The second last line takes us back to the flower of the epigraph, only now the flower is not ‘by your feet’, but part of oneself. It is our blood, our suffering, that now produces the flower, that becomes the subject of art. Creativity and pain are now closely linked.

The final line takes a step back. I can best say how I read it by attempting a paraphrase: In our present wounded condition, any attempt to make art must find a deep connection to tradition or some other form of community, if it is to have any vitality. Of course, it doesn’t refer only to the making of art: I think of the importance that First Nations elders place on connection to culture as a means to youth suicide prevention.

Now that I’ve understood how the poem coheres, it hasn’t quite finished with me (and perhaps never will have). The reading that I’ve sketched so far is loosely tethered to my own life experience. But that reading can expand. The poem could be read as a meditation on part of Bing Xin’s life story: I only know the Wikipedia version, and haven’t read any of her poetry, but she was denounced during the Cultural Revolution, a time when blue-and-white vases were quite literally being smashed.

The poem can be read as a response to a work of art: it was initially written on commission as a response to The Masks of Me, a mixed media installation by Vipoo Srivilasa consisting of ‘a group of small masks that celebrate cultural differences and diversity’. You can see the artwork and the artist’s statement on the Peril magazine site, at this link. Actually, I can’t see this reading at all.

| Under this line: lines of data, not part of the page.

(** * Core Timer Services (MdeModulePkg/Core/Dxe/Event/timer.c)

    A shallow embedding of the DXE core timer services: the system clock
    [mEfiSystemTime], the sorted timer list [mEfiTimerList], the expiry
    routine [CoreCheckTimers], the tick entry point [CoreTimerTick] and the
    arm/cancel entry point [CoreSetTimer].

    - UINT64 values are integers in [Z]; every 64-bit addition of the source
      is written with its wrap-around ([wrap64]).
    - An EFI_EVENT is a pointer: an address in [N], with [NULL] = 0.  Memory
      is a total map from addresses to the IEVENT fields the file reads.
    - The intrusive doubly linked list anchored at [mEfiTimerList] is the
      list of the events linked on it, head first.  Of an event's
      [u.Timer.Link.ForwardLink] only its being NULL or not is kept.
    - [CoreSignalEvent], [CoreAcquireLock] and [CoreReleaseLock] belong to
      other files of the core; calls to them are recorded in two logs. *)

From stdpp Require Import prelude functions sorting.

Local Open Scope Z_scope.

Set Warnings "-clear-no-such-hyp".

(** ** Machine integers and header constants *)

Definition wrap64 (x : Z) : Z := x mod 2 ^ 64.

Definition u64 (x : Z) : Prop := 0 <= x < 2 ^ 64.

(** Modelled from the spec: the header constant TPL_HIGH_LEVEL is declared
    outside this file; the spec calls it the highest priority level.  The
    value is the one the UEFI headers give it. *)
Definition TPL_HIGH_LEVEL : Z := 31.

(** Modelled from the spec: EVT_TIMER is the header's capability flag of
    events that may be armed as timers (one bit of the 32-bit event type). *)
Definition EVT_TIMER : Z := 0x80000000.

(** Modelled from the spec: EVENT_SIGNATURE is the header's marker of a valid
    event structure, the four characters e, v, n, t packed in 32 bits. *)
Definition EVENT_SIGNATURE : Z := 0x746e7665.

(** Modelled from the spec: the enumeration EFI_TIMER_DELAY of the header has
    the three kinds Cancel, Periodic and Relative, in this order. *)
Definition TimerCancel : Z := 0.
Definition TimerPeriodic : Z := 1.
Definition TimerRelative : Z := 2.

Inductive EFI_STATUS : Set :=
| EFI_SUCCESS
| EFI_INVALID_PARAMETER.

(** ** Events and memory *)

Definition EFI_EVENT : Set := N.

Definition NULL : EFI_EVENT := 0%N.

Record IEVENT : Set := mkIEVENT {
  Signature : Z;
  Type_ : Z;
  TriggerTime : Z;          (* u.Timer.TriggerTime *)
  Period : Z;               (* u.Timer.Period *)
  Link_ForwardLink : bool   (* u.Timer.Link.ForwardLink != NULL *)
}.

Definition with_TriggerTime (v : Z) (e : IEVENT) : IEVENT :=
  mkIEVENT (Signature e) (Type_ e) v (Period e) (Link_ForwardLink e).

Definition with_Period (v : Z) (e : IEVENT) : IEVENT :=
  mkIEVENT (Signature e) (Type_ e) (TriggerTime e) v (Link_ForwardLink e).

Definition with_ForwardLink (v : bool) (e : IEVENT) : IEVENT :=
  mkIEVENT (Signature e) (Type_ e) (TriggerTime e) (Period e) v.

(** ** Locks and the two logs *)

Inductive EFI_LOCK : Set :=
| mEfiTimerLock
| mEfiSystemTimeLock.

(** The priority level each lock is initialised with
    (EFI_INITIALIZE_LOCK_VARIABLE). *)
Definition LockTpl (l : EFI_LOCK) : Z :=
  match l with
  | mEfiTimerLock => TPL_HIGH_LEVEL - 1
  | mEfiSystemTimeLock => TPL_HIGH_LEVEL
  end.

Inductive lock_op : Set :=
| Acquire (l : EFI_LOCK)
| Release (l : EFI_LOCK).

(** One call of CoreSignalEvent: on a timer event (with the deadline the
    event carries at the call), or on the file's private
    [mEfiCheckTimerEvent], which asks for a run of [CoreCheckTimers]. *)
Inductive signal : Set :=
| SigTimer (Event : EFI_EVENT) (Deadline : Z)
| SigCheckTimers.

Record state : Type := mkState {
  Memory : EFI_EVENT -> IEVENT;
  mEfiTimerList : list EFI_EVENT;
  mEfiSystemTime : Z;
  Signalled : list signal;      (* most recent call first *)
  LockTrace : list lock_op      (* most recent call first *)
}.

Definition alter_event (f : IEVENT -> IEVENT) (Event : EFI_EVENT) (st : state) : state :=
  mkState (<[Event := f (Memory st Event)]> (Memory st)) (mEfiTimerList st)
          (mEfiSystemTime st) (Signalled st) (LockTrace st).

Definition set_list (q : list EFI_EVENT) (st : state) : state :=
  mkState (Memory st) q (mEfiSystemTime st) (Signalled st) (LockTrace st).

Definition set_time (t : Z) (st : state) : state :=
  mkState (Memory st) (mEfiTimerList st) t (Signalled st) (LockTrace st).

Definition log_signal (s : signal) (st : state) : state :=
  mkState (Memory st) (mEfiTimerList st) (mEfiSystemTime st) (s :: Signalled st)
          (LockTrace st).

Definition log_lock (o : lock_op) (st : state) : state :=
  mkState (Memory st) (mEfiTimerList st) (mEfiSystemTime st) (Signalled st)
          (o :: LockTrace st).

Definition CoreAcquireLock (l : EFI_LOCK) : state -> state := log_lock (Acquire l).
Definition CoreReleaseLock (l : EFI_LOCK) : state -> state := log_lock (Release l).

(** CoreSignalEvent (Event) on a timer event. *)
Definition CoreSignalEvent (Event : EFI_EVENT) (st : state) : state :=
  log_signal (SigTimer Event (TriggerTime (Memory st Event))) st.

(** CoreSignalEvent (mEfiCheckTimerEvent). *)
Definition CoreSignalEvent_mEfiCheckTimerEvent : state -> state :=
  log_signal SigCheckTimers.

(** ** List primitives *)

(** RemoveEntryList: unlink one node. *)
Fixpoint unlink (Entry : EFI_EVENT) (q : list EFI_EVENT) : list EFI_EVENT :=
  match q with
  | [] => []
  | h :: t => if (h =? Entry)%N then t else h :: unlink Entry t
  end.

Definition RemoveEntryList (Entry : EFI_EVENT) (st : state) : state :=
  set_list (unlink Entry (mEfiTimerList st)) st.

(** The scan of CoreInsertEventTimer followed by InsertTailList (Link, ...):
    the entry goes in front of the first node whose deadline is greater, or
    at the tail when the scan reaches the list head again. *)
Fixpoint insert_scan (mem : EFI_EVENT -> IEVENT) (TriggerTime0 : Z)
    (Event : EFI_EVENT) (q : list EFI_EVENT) : list EFI_EVENT :=
  match q with
  | [] => [Event]
  | Event2 :: rest =>
      if TriggerTime (mem Event2) >? TriggerTime0 then Event :: Event2 :: rest
      else Event2 :: insert_scan mem TriggerTime0 Event rest
  end.

(** ** The functions of timer.c *)

Definition CoreCurrentSystemTime (st : state) : Z * state :=
  let st := CoreAcquireLock mEfiSystemTimeLock st in
  let SystemTime := mEfiSystemTime st in
  let st := CoreReleaseLock mEfiSystemTimeLock st in
  (SystemTime, st).

Definition CoreTimerTick (Duration : Z) (st : state) : state :=
  let st := CoreAcquireLock mEfiSystemTimeLock st in
  let st := set_time (wrap64 (mEfiSystemTime st + Duration)) st in
  let st :=
    match mEfiTimerList st with
    | [] => st
    | Event :: _ =>
        if TriggerTime (Memory st Event) <=? mEfiSystemTime st
        then CoreSignalEvent_mEfiCheckTimerEvent st
        else st
    end in
  CoreReleaseLock mEfiSystemTimeLock st.

(** The scan and the insertion.  ASSERT_LOCKED (&mEfiTimerLock) is a debug
    check with no effect on the state; both callers call this function
    between taking and releasing mEfiTimerLock. *)
Definition CoreInsertEventTimer (Event : EFI_EVENT) (st : state) : state :=
  let TriggerTime0 := TriggerTime (Memory st Event) in
  let st := set_list (insert_scan (Memory st) TriggerTime0 Event (mEfiTimerList st)) st in
  alter_event (with_ForwardLink true) Event st.

(** One iteration of the while loop of CoreCheckTimers; [None] when the loop
    is left (empty list, or the break). *)
Definition CoreCheckTimers_body (SystemTime : Z) (st : state) : option state :=
  match mEfiTimerList st with
  | [] => None
  | Event :: _ =>
      if TriggerTime (Memory st Event) >? SystemTime then None
      else
        let st := RemoveEntryList Event st in
        let st := alter_event (with_ForwardLink false) Event st in
        let st := CoreSignalEvent Event st in
        if negb (Period (Memory st Event) =? 0) then
          let st :=
            alter_event
              (with_TriggerTime
                 (wrap64 (TriggerTime (Memory st Event) + Period (Memory st Event))))
              Event st in
          let st :=
            if TriggerTime (Memory st Event) <=? SystemTime then
              CoreSignalEvent_mEfiCheckTimerEvent
                (alter_event (with_TriggerTime SystemTime) Event st)
            else st in
          Some (CoreInsertEventTimer Event st)
        else Some st
  end.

Since it has given its title to this book, the poem can be read as referring to the collection of poems. Many of these poems are indeed filled with pain, unflinchingly named, but what makes them readable – more than just readable, deeply satisfying – is their rootedness. This poem itself is an example of that. The classical references, the restrained language, the way the images are allowed to do their own work on the reader, the formal neatness: all these are a kind of rootedness that let the poem flower.


* Sorry, I don’t remember who said it. I think it was on Al Filreis’s PoemTalk podcast.


A Thousand Crimson Blooms is the ninth book I’ve read for the Australian Women Writers Challenge 2021.